As convenient as it may be to track an impulse wave decline (and perhaps consider a top call) given Friday's decisive sell-off in stocks, we have to reconcile or live with the fact the different benchmark indexes have registered their nominal highs on different days or different hours of the day. Chart 1 highlights the asynchronous nominal highs. (Another challenge is the location of Friday's gap at the open. See discussion below.)
If one works with the assumption that stocks have not only registered working tops here but also topped at the same time, it is likely best to track the sell-off from an orthodox high.
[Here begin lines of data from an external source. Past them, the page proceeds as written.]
(** A callback that leaves the stack as it found it: the matching pop
    restores the caller's stack. *)
Lemma Execute_balanced (f : M unit) (def : Expr) (w w2 : World)
      (m m2 : MultiError ExprObj) :
  CtxErrors (Context w) = Some m ->
  f (set_Stack (Stack (Context w) ++ [def]) w) = Returns tt w2 ->
  Stack (Context w2) = Stack (Context w) ++ [def] ->
  CtxErrors (Context w2) = Some m2 ->
  Execute (Some f) def w =
  Returns (List.length m2 <=? List.length m)%nat (set_Stack (Stack (Context w)) w2).
Proof. intros. eapply Execute_returns; eauto. Qed.

Lemma ReportError_suffix_top_level (w : World) :
  Stack (Context w) = [] -> ReportError_suffix w = " (top level)".
Proof. intros H. unfold eval.ReportError_suffix. rewrite H. reflexivity. Qed.

Lemma ReportError_suffix_in (w : World) (s : list Expr) (cur : Expr) (name : string) :
  Stack (Context w) = s ++ [cur] ->
  EvalName EvalName_obj cur (heap w) = Some name ->
  ReportError_suffix w = if String.eqb name EmptyString then EmptyString else (" in " ++ name)%string.
Proof.
  intros H Hn. unfold eval.ReportError_suffix.
  rewrite H, Stack_Current_snoc.
  destruct cur; [discriminate Hn | |]; rewrite Hn; reflexivity.
Qed.

Lemma Sprintf_plain (format : string) :
  has_verb format = false -> Sprintf fmt_verbs format [] = format.
Proof. intros H. unfold Sprintf. rewrite H. reflexivity. Qed.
Chart 2 (red count) illustrates the idea with the SP500. Chart 3 and Chart 4 offer the same perspective on the Dow and the NDX, with terminal triangles prior to the proposed orthodox highs.
If so, Friday's low would be the end of an initial five-wave decline (wave i down). A counter-trend (wave ii up) rebound is likely in progress. Further selling should surface following the rebound.
While the asynchronous tops among indexes are probable in theory, they are also the principal challenge to a top call. The other major challenge to a top call is the location of the still-unfilled gap at Friday's open. Odds favor the gap to be filled before long. See our analysis in This Gap is Different (8/23/13) . In this case, new highs are probable since these gaps are only points way.
The blue counts in Chart 2 to Chart 4 track this top bullish scenario, where one more new high comes next.